Moody AFB conducts live fire ICTs during Mosaic Tiger 24-1

  • Published
  • By Airman 1st Class Leonid Soubbotine
  • 23rd Wing Public Affairs

Moody Airmen conducted the first live-fire munitions load at a simulated contingency location at Avon Park Air Force Range, Florida, Nov. 15, 2023, as part of readiness exercise Mosaic Tiger 24-1.

The team of aircrew, maintenance, weapons and fuels Airmen worked together to perform an integrated combat turn, a military version of a racecar pit-stop. The experienced crew refuels and reloads munitions quickly and safely before relaunching the jet to continue its mission.

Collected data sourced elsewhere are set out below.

(** A tick is a sequence of logged life-cycle transitions. *)
Lemma executeTimeUnit_logged s s' :
  sim_wf (currentTime s) s -> 0 <= currentTime s < max_int ->
  executeTimeUnit s = Some s' -> logged s s'.
Proof.
  intros Hwf Ht. unfold executeTimeUnit.
  pose proof (checkArrivals_keeps s Hwf) as K1. pose proof (checkArrivals_logged s Hwf) as L1.
  set (s1 := checkArrivals s) in *.
  destruct (tickIOQueue_keeps _ s1 (proj1 K1)) as (K2 & _).
  pose proof (tickIOQueue_logged _ s1 (proj1 K1)) as L2.
  set (s2 := tickIOQueue s1) in *.
  destruct (dispatch_keeps _ _ (proj1 K2)) as (s3 & Hd & K3 & _).
  pose proof (dispatch_logged _ _ _ (proj1 K2) Hd) as L3. rewrite Hd. cbn [mbind option_bind].
  assert (Et : currentTime s3 = currentTime s)
    by (rewrite (fr_time _ _ (proj2 K3)), (fr_time _ _ (proj2 K2)); apply (fr_time _ _ (proj2 K1))).
  pose proof (proj1 K3) as Hwf3. rewrite <-Et in Ht, Hwf3.
  intros Hrun. eapply logged_trans; [exact L1|]. eapply logged_trans; [exact L2|].
  eapply logged_trans; [exact L3|]. clear -Hrun Hwf3 Ht H0.
  destruct (currentProcess s3) as [c|] eqn:Hc.
  - unfold runCurrent in Hrun. rewrite Hc in Hrun.
    destruct (executeProcess_executed s3 c Hwf3 Ht Hc) as (s4 & E4 & Hwf4 & EX & _).
    pose proof (executeProcess_logged _ _ _ Hwf3 Ht Hc E4) as L4.
    rewrite E4 in Hrun. cbn [mbind option_bind] in Hrun.
    set (s5 := set_timeQuantumUsed _ s4) in *.
    assert (Hwf5 : sim_wf (currentTime s3 + 1) s5) by exact Hwf4.
    assert (L5 : logged s4 s5) by (by apply logged_same).
    assert (currentTime s5 = currentTime s3) as Et5 by apply (ex_time _ _ _ _ EX).
    destruct (checkIOBurst s5) as [s6|] eqn:E6; [|done]. cbn [mbind option_bind] in Hrun.
    pose proof (checkIOBurst_logged _ _ _ Hwf5 E6) as L6.
    pose proof (checkIOBurst_wf _ _ _ Hwf5 E6) as K6.
    destruct (checkQuantum s6) as [s7|] eqn:E7; [|done]. cbn [mbind option_bind] in Hrun.
    pose proof (checkQuantum_logged _ _ _ (proj1 K6) E7) as L7.
    destruct (checkQuantum_keeps _ s6 (proj1 K6)) as (s7' & E7' & K7).
    rewrite E7 in E7'. simplify_eq.
    eapply logged_trans; [exact L4|]. eapply logged_trans; [exact L5|].
    eapply logged_trans; [exact L6|]. eapply logged_trans; [exact L7|].
    apply advanceClock_logged.
    rewrite (fr_time _ _ (proj2 K7)), (fr_time _ _ (proj2 K6)), Et5. done.
  - rewrite (runCurrent_idle s3 Hc Ht) in Hrun. cbn [mbind option_bind] in Hrun. simplify_eq.
    eapply logged_trans; [|by apply advanceClock_logged]. by apply logged_same.
Qed.
End logged.

(** ** Invariants of the log *)

Definition switches (evs : list ProcessEvent) : Z :=
  zsum (fun e => if switching (eEventType e) then 1 else 0) evs.

(** The state the log says a process is in. *)
Definition replay (evs : list ProcessEvent) : option ProcessState :=
  fold_left (fun st e => st ≫= fun st => life st (eEventType e)) evs (Some StateNew).

Definition events_of (pid : Z) (evs : list ProcessEvent) : list ProcessEvent :=
  List.filter (fun e => ePID e =? pid) evs.

Record log_ok {Sd} (s : Simulator Sd) : Prop := {
  lg_switches : contextSwitches s = wrap64 (switches (events s));
  lg_past : Forall (fun e => eTime e <= currentTime s) (events s);
  lg_sorted : StronglySorted (fun e1 e2 => eTime e1 <= eTime e2) (events s);
  lg_pids : forall e, e ∈ events s ->
    exists l, l ∈ processes s /\ PID (deref (mem s) l) = ePID e;
  lg_replay : NoDup (map (fun l => PID (deref (mem s) l)) (processes s)) ->
    forall l, l ∈ processes s ->
      replay (events_of (PID (deref (mem s) l)) (events s)) = Some (State (deref (mem s) l))
}.

Lemma StronglySorted_snoc {A} (R : A -> A -> Prop) l x :
  StronglySorted R l -> Forall (fun y => R y x) l -> StronglySorted R (l ++ [x]).
Proof.
  induction 1 as [|y l Hs IH Hall]; simpl; intros Hx; [by repeat constructor|].
  apply Forall_cons in Hx as [Hyx Hx]. constructor; [by apply IH|].
  apply Forall_app. split; [done|]. by constructor.
Qed.

Section log_ok.
Context {Sd : Type}.
Implicit Types (s : Simulator Sd).

Lemma silent_log_ok s s' : silent s s' -> log_ok s -> log_ok s'.
Proof.
  intros [Sp Spid St Ss Se Sc] [Lc Lp Ls Li Lr]. split; rewrite ?Se, ?Sc, ?Sp; try done.
  - eapply Forall_impl; [exact Lp|]. simpl. lia.
  - intros e He. destruct (Li e He) as (l & Hl & Hpid). exists l. by rewrite Spid.
  - rewrite (map_ext _ (fun l => PID (deref (mem s) l))) by done.
    intros Hnd l Hl. rewrite Spid, Ss. auto.
Qed.

Lemma moved_log_ok l s s' : moved l s s' -> log_ok s -> log_ok s'.
Proof.
  intros [Hl Mp Mpid Mt Mo (e & Me & Mep & Met & Mlife & Mc)] [Lc Lp Ls Li Lr].
  split; rewrite ?Me, ?Mp, ?Mt.
  - rewrite Mc. unfold switches. rewrite zsum_app. simpl.
    rewrite Lc. unfold switches. destruct (switching _).
    + by rewrite wrap64_add_l.
    + by rewrite !Z.add_0_r.
  - apply Forall_app. split; [done|]. constructor; [lia|done].
  - apply StronglySorted_snoc; [done|]. eapply Forall_impl; [exact Lp|]. simpl. lia.
  - intros e' He'. apply elem_of_app in He' as [He'| ->%list_elem_of_singleton].
    + destruct (Li e' He') as (x & Hx & Hpid). exists x. by rewrite Mpid.
    + exists l. by rewrite Mpid.
  - rewrite (map_ext _ (fun l => PID (deref (mem s) l))) by done.
    intros Hnd x Hx. rewrite Mpid. specialize (Lr Hnd x Hx).
    unfold events_of in *. rewrite List.filter_app. simpl. rewrite Mep.
    destruct (Z.eqb_spec (PID (deref (mem s) l)) (PID (deref (mem s) x))) as [E|E].
    + assert (l = x) as <- by (by apply (NoDup_map_inj _ _ _ _ Hnd)).
      unfold replay in *. rewrite fold_left_app, Lr. simpl. done.
    + rewrite app_nil_r, Lr, Mo by (by intros ->). done.
Qed.

Lemma logged_log_ok s s' : logged s s' -> log_ok s -> log_ok s'.
Proof.
  induction 1 as [|s1 s2 s3 [Hs|[l Hm]] _ IH]; [done| |]; intros Hok; apply IH.
  - by eapply silent_log_ok.
  - by eapply moved_log_ok.
Qed.
End log_ok.

Lemma events_of_none pid evs :
  (forall e, e ∈ evs -> ePID e <> pid) -> events_of pid evs = [].
Proof.
  unfold events_of. induction evs as [|e evs IH]; intros Hne; simpl; [done|].
  rewrite (proj2 (Z.eqb_neq _ _)) by (apply Hne; left).
  apply IH. intros e' He'. apply Hne. by right.
Qed.

Section reachable_log.
Context {Sd : Type} `{SchedulerLaws Sd} `{GoSortLaws}.

Lemma AddProcess_log_ok (s : Simulator Sd) p :
  sim_wf (currentTime s) s -> admissible p -> log_ok s -> log_ok (AddProcess p s).
Proof.
  intros [Hwf _] Hp [Lc Lp Ls Li Lr].
  assert (Hd : forall l, l ∈ processes s -> deref (mem (AddProcess p s)) l = deref (mem s) l).
  { intros l Hl. rewrite AddProcess_mem, deref_app. apply (wf_dom _ _ _ _ _ _ Hwf) in Hl.
    case_decide; [lia|done]. }
  assert (Hnew : deref (mem (AddProcess p s)) (length (mem s)) = p)
    by (rewrite AddProcess_mem, deref_app; by rewrite decide_True).
  pose proof (AddProcess_procs p s) as Hperm.
  split; [exact Lc|exact Lp|exact Ls| |].
  - intros e He. destruct (Li e He) as (l & Hl & Hpid). exists l.
    rewrite Hperm, elem_of_app, Hd by done. auto.
  - change (events (AddProcess p s)) with (events s).
    assert (Hmap : map (fun l => PID (deref (mem (AddProcess p s)) l)) (processes s ++ [length (mem s)])
      = map (fun l => PID (deref (mem s) l)) (processes s) ++ [PID p]).
    { rewrite map_app. cbn [map]. rewrite Hnew. f_equal. apply map_ext_in.
      intros l Hl%list_elem_of_In. by rewrite Hd. }
    intros Hnd l. rewrite Hperm, elem_of_app, list_elem_of_singleton.
    assert (Hnd' : NoDup (map (fun l => PID (deref (mem s) l)) (processes s) ++ [PID p])).
    { rewrite <-Hmap. eapply NoDup_Permutation_proper; [|exact Hnd].
      apply Permutation_map. by symmetry. }
    apply NoDup_app in Hnd' as (Hnd' & Hfresh & _).
    intros [Hl| ->].
    + rewrite Hd by done. auto.
    + rewrite Hnew. destruct (admissible_wf 0 p Hp) as (_ & -> & _).
      rewrite events_of_none; [done|]. intros e He Heq.
      destruct (Li e He) as (l & Hl & Hpid). apply (Hfresh (PID p)); [|by apply list_elem_of_singleton].
      apply list_elem_of_In, in_map_iff. exists l. split; [congruence|by apply list_elem_of_In].
Qed.
(* ===== verification/SimProgress.v ===== *)
(** * Every simulation completes

    A measure every tick of an incomplete simulation decreases: the CPU time
    and the I/O time still to spend and the time until the last arrival. With
    it, running enough ticks completes every process, whatever the policy. *)

From S2P Require Import Prelude.
From S2P Require Import Float64.
From S2P Require Import Process.
From S2P Require Import Scheduler.
From S2P Require Import Simulator.
From S2P Require Import SimInvariant.
From S2P Require Import SimSteps.
From S2P Require Import SimTick.
From S2P Require Import SimReach.
From S2P Require Import SimAccounting.

(** CPU time still to spend. *)
Definition cpu_total {Sd} (s : Simulator Sd) : Z :=
  zsum (fun l => RemainingTime (deref (mem s) l)) (processes s).

(** [A] bounds the arrival times. *)
Definition arrives_by {Sd} (A : Z) (s : Simulator Sd) : Prop :=
  forall l, l ∈ processes s -> ArrivalTime (deref (mem s) l) <= A.

Definition work_left {Sd} (A : Z) (s : Simulator Sd) : Z :=
  cpu_total s + io_total s + Z.max 0 (A - currentTime s).

(** The same processes in the same configuration. *)
Record continues {Sd} (s s' : Simulator Sd) : Prop := {
  ct_procs : processes s' = processes s;
  ct_config : forall l, config (deref (mem s') l) = config (deref (mem s) l)
}.

Section progress.
Context {Sd : Type} `{SchedulerLaws Sd}.
Implicit Types (s : Simulator Sd) (l : loc).

Lemma io_work_nonneg now p : proc_wf now p -> 0 <= io_work p.
Proof.
  intros Hp. unfold io_work.
  assert (0 <= IORemaining p).
  { destruct (decide (State p = StateWaiting)) as [Hs|Hs].
    - pose proof (pw_io_some _ _ Hp Hs). lia.
    - by rewrite (pw_io_none _ _ Hp Hs). }
  assert (0 <= zsum burst_work (drop (Z.to_nat (CurrentIOIndex p)) (IOBursts p))); [|lia].
  apply zsum_nonneg. intros b _. unfold burst_work. destruct (Completed b); lia.
Qed.
(* ===== verification/SimMlq.v ===== *)
(** * Strict priority between the queues of MLQ

    MLQ preempts by a map from processes to levels that it fills when a process joins
    the ready queue, and chooses by levels computed afresh. In every reachable state
    the two agree on the processes that wait or run, so that nobody runs while a
    process of a higher queue is ready. With it, what the preemptive policies promise
    at every tick. *)

From stdpp Require Import gmap.
From S2P Require Import Prelude.
From S2P Require Import Float64.
From S2P Require Import Process.
From S2P Require Import Scheduler.
From S2P Require Import MultiLevel.
From S2P Require Import Simulator.
From S2P Require Import SimInvariant.
From S2P Require Import SimSteps.
From S2P Require Import SimTick.
From S2P Require Import SimReach.
From S2P Require Import SimPolicy.
From S2P Require Import SimProgress.

Section mlq.
Context `{GoSortLaws}.
Implicit Types (s : Simulator MLQ.MLQScheduler) (l c p : loc).

(** The queue of a process. *)
Definition queue_of s l : Z := MLQ.levelFor (scheduler s) (deref (mem s) l).

Definition in_line s l : Prop := l ∈ readyQueue s \/ currentProcess s = Some l.

(** The map knows the queues of the processes that wait or run. *)
Definition known s : Prop := forall l, in_line s l -> MLQ.levels (scheduler s) !! l = Some (queue_of s l).

(** A step that moves nobody between queues and keeps the map in order. *)
Record orderly s s' : Prop := {
  or_queue : forall l, queue_of s' l = queue_of s l;
  or_known : known s -> known s'
}.

#[export] Instance orderly_preorder : PreOrder orderly.
Proof.
  split; [done|]. intros s1 s2 s3 [Q1 K1] [Q2 K2]. split; [|auto]. intros l. by rewrite Q2.
Qed.

(** A step that leaves the map as it is. *)
Lemma orderly_same s s' : scheduler s' = scheduler s ->
  (forall l, Priority (deref (mem s') l) = Priority (deref (mem s) l)) ->
  (forall l, in_line s' l -> in_line s l) -> orderly s s'.
Proof.
  intros Es Ep Hin. assert (Q : forall l, queue_of s' l = queue_of s l).
  { intros l. unfold queue_of, MLQ.levelFor. by rewrite Es, Ep. }
  split; [done|]. intros K l Hl. rewrite Es, Q. auto.
Qed.

(** A process joins the ready queue. *)
Lemma orderly_join s s' p : scheduler s' = sched_AddProcess (scheduler s) (mem s') p ->
  (forall l, Priority (deref (mem s') l) = Priority (deref (mem s) l)) ->
  readyQueue s' = readyQueue s ++ [p] -> currentProcess s' = currentProcess s -> orderly s s'.
Proof.
  intros Es Ep Er Ec. assert (Q : forall l, queue_of s' l = queue_of s l).
  { intros l. unfold queue_of, MLQ.levelFor. by rewrite Es, Ep. }
  split; [done|]. intros K l Hl. rewrite Q, Es. cbn. destruct (decide (l = p)) as [->|Hne].
  - rewrite lookup_insert_eq. unfold queue_of, MLQ.levelFor. by rewrite Ep.
  - rewrite lookup_insert_ne by done. apply K. destruct Hl as [Hl|Hl]; [|right; congruence].
    rewrite Er in Hl. apply elem_of_app in Hl as [?|?%list_elem_of_singleton]; [by left|done].
Qed.

Lemma orderly_fold (f : Simulator MLQ.MLQScheduler -> loc -> Simulator MLQ.MLQScheduler) ls :
  (forall s l, orderly s (f s l)) -> forall s, orderly s (fold_left f ls s).
Proof.
  intros Hf. induction ls as [|l ls IH]; intros s; [done|]. cbn [fold_left]. etransitivity; [apply Hf|apply IH].
Qed.

Lemma arrive_orderly s p : orderly s (arrive s p).
Proof.
  unfold arrive. destruct (_ && _); [|done]. apply (orderly_join _ _ p); try done.
  intros l. by apply (upd_observe Priority).
Qed.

“By doing this training, we’re able to get these pilots back to the fight as fast as possible,” said Senior Master Sgt. Jacoby Madden, 23rd Maintenance Group wing weapons manager. “This is how we’re posturing our force for future engagements by positioning a small footprint of ready, lethal and multi-capable Airmen. The pilots don’t have to worry about coming back to the main operating base for their fuel or munitions, they can do it anywhere thanks to that group of exceptionally trained Airmen from a contingency location with limited resources.”

Getting the live munitions from Moody AFB in Georgia to Avon Park in Florida required coordination between multiple government agencies to ensure safety and protocol were followed, which is similar to real-world country clearances required for transportation of munitions overhead. Special caution and planning had to take place to prepare both the sending and receiving end of the transport.

“The biggest challenge was making sure you have the people and equipment here,” said Tech. Sgt. Samuel Muonio, 23rd Weapons Standardization Section loading standardization crew member and Mosaic Tiger Weapons Inspection team. “There are a lot of things that can prevent your plans from actually happening. Having a plan B, C, D is essential.”

One of those plans included launching a fully loaded configuration of two A-10s from Moody, which could then be off-loaded with the extra munitions used as stock for other sorties at Avon Park. Moody also had help from an Air Mobility Command Globemaster III cargo aircraft to transport personnel and equipment, to include an ammunition loading adapter. The ALA is a belt-fed piece of equipment designed to quick-load 30mm bullets into the A-10’s GAU-8 Avenger autocannon, which can shoot approximately 3,900 rounds per minute.

Planning for and training with live munition at contingency locations elevates the preparedness of the force even further through injecting more realism into the exercise. It provides a level of experience to Airmen who are then able to deliver airpower and support when rapidly deployed to geographically split contingency locations in austere environments.

“You always want to practice how you play,” said Tech. Sgt. Chad Eichmeier, 23rd Weapons Standardization Section loading standardization crew member and Mosaic Tiger Weapons Inspection team. “Loading live rounds or live munitions will give you the full concept of how it's going to go in the real-world situation.”

If working with live munitions wasn’t challenging enough, the Mosaic Tiger exercise takes place in a simulated austere environment with degraded communication, not to mention the week’s endlessly pouring rain and bulky exercise protective gear. This really tested the entire multi-capable Airmen team on their speed and efficiency to relaunch the A-10C Thunderbolt IIs as fast as possible.

A full turn can take up to three hours, but these rapid turns reduce the time to 45 minutes from the jet landing to taking off again. As experience builds and teams develop, it can even become even quicker, and jets can get back in the fight in less than half an hour.

“It's the same as any other sports team,” Eichmeier said about the pitstop mentality. “The longer the crews are together, the more cohesion there is, and the better it's going to go.”

In past readiness exercises, Airmen at contingency locations have conducted ICTs with training munitions, so the introduction of live munition was a natural steppingstone in their training and preparedness for the fight ahead.

“You have to build the first layer of your house before you build the walls and the roof,” Muonio said. “You have to have your foundation.”

The lessons learned from the live-munition ICTs and Mosaic Tiger 24-1 will undoubtedly contribute to the readiness and effectiveness of the 23rd Wing and Moody Airmen, especially during upcoming Air Force Force Generation deployments, to deliver agile and lethal airpower at a moment’s notice anywhere, anytime.